The lines from the top of the records below through the one containing "destruct (h _ Gettimeofday" are to be transcribed exactly, and nothing else is to be added.

-- MATERIAL PROVIDED follows --

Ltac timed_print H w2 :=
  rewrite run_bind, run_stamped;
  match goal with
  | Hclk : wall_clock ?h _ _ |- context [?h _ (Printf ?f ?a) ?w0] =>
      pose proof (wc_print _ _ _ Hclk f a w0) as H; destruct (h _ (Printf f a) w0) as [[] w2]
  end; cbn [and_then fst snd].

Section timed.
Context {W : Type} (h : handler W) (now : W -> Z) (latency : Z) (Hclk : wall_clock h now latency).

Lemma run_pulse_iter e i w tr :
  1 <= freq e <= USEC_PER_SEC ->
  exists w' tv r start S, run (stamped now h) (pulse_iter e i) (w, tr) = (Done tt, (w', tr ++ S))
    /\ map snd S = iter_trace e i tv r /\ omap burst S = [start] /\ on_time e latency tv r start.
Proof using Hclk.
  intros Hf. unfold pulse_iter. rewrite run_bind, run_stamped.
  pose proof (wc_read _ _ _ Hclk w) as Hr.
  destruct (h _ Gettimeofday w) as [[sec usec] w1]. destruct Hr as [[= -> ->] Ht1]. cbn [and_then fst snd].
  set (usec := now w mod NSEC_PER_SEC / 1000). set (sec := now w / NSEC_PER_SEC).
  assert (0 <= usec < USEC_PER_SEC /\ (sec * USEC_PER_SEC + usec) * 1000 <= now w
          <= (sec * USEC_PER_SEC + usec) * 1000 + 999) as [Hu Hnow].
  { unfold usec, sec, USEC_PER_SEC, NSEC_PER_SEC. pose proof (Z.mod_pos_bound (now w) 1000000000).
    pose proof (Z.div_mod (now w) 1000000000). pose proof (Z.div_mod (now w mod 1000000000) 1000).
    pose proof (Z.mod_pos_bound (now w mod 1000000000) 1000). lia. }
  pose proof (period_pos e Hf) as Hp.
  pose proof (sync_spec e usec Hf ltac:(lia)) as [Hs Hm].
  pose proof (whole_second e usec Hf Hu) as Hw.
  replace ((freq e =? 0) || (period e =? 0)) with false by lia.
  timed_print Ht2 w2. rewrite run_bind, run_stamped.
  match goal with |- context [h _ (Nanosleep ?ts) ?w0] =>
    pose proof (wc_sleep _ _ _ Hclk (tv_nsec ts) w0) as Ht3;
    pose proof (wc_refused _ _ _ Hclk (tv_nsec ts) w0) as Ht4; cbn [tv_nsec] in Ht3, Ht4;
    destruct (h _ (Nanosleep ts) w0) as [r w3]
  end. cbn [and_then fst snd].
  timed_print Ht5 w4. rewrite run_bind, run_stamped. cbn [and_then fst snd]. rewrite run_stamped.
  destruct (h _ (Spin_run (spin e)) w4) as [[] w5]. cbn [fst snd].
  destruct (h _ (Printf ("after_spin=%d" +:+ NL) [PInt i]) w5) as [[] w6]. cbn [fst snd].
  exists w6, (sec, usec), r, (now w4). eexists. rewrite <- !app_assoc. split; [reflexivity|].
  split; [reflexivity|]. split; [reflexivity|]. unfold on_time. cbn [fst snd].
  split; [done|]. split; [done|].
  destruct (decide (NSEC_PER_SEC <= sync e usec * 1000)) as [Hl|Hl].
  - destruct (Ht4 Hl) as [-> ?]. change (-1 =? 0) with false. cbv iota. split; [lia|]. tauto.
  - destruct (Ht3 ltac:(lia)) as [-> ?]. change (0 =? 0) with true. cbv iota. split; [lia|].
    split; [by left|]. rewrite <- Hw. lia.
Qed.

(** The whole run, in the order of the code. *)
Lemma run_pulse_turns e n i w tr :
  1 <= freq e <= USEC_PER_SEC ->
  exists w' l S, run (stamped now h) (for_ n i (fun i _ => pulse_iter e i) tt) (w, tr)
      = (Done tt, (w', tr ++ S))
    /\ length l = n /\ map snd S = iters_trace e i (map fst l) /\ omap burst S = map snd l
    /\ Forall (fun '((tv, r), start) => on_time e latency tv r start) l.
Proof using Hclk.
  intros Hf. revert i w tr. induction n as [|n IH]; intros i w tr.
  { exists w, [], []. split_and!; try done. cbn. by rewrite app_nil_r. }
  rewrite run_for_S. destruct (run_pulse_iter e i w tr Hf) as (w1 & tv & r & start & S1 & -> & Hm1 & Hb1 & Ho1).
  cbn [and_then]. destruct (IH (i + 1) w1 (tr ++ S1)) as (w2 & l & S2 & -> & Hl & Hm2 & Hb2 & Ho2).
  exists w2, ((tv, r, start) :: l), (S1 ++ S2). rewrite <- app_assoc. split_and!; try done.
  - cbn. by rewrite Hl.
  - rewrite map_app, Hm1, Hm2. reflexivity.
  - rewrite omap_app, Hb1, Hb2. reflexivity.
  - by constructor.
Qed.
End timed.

-- MATERIAL PROVIDED concluded --

YOUR RESPONSE:
Ltac timed_print H w2 :=
  rewrite run_bind, run_stamped;
  match goal with
  | Hclk : wall_clock ?h _ _ |- context [?h _ (Printf ?f ?a) ?w0] =>
      pose proof (wc_print _ _ _ Hclk f a w0) as H; destruct (h _ (Printf f a) w0) as [[] w2]
  end; cbn [and_then fst snd].

Section timed.
Context {W : Type} (h : handler W) (now : W -> Z) (latency : Z) (Hclk : wall_clock h now latency).

Lemma run_pulse_iter e i w tr :
  1 <= freq e <= USEC_PER_SEC ->
  exists w' tv r start S, run (stamped now h) (pulse_iter e i) (w, tr) = (Done tt, (w', tr ++ S))
    /\ map snd S = iter_trace e i tv r /\ omap burst S = [start] /\ on_time e latency tv r start.
Proof using Hclk.
  intros Hf. unfold pulse_iter. rewrite run_bind, run_stamped.
  pose proof (wc_read _ _ _ Hclk w) as Hr.
  destruct (h _ Gettimeofday w) as [[sec usec] w1]. destruct Hr as [[= -> ->] Ht1]. cbn [and_then fst snd].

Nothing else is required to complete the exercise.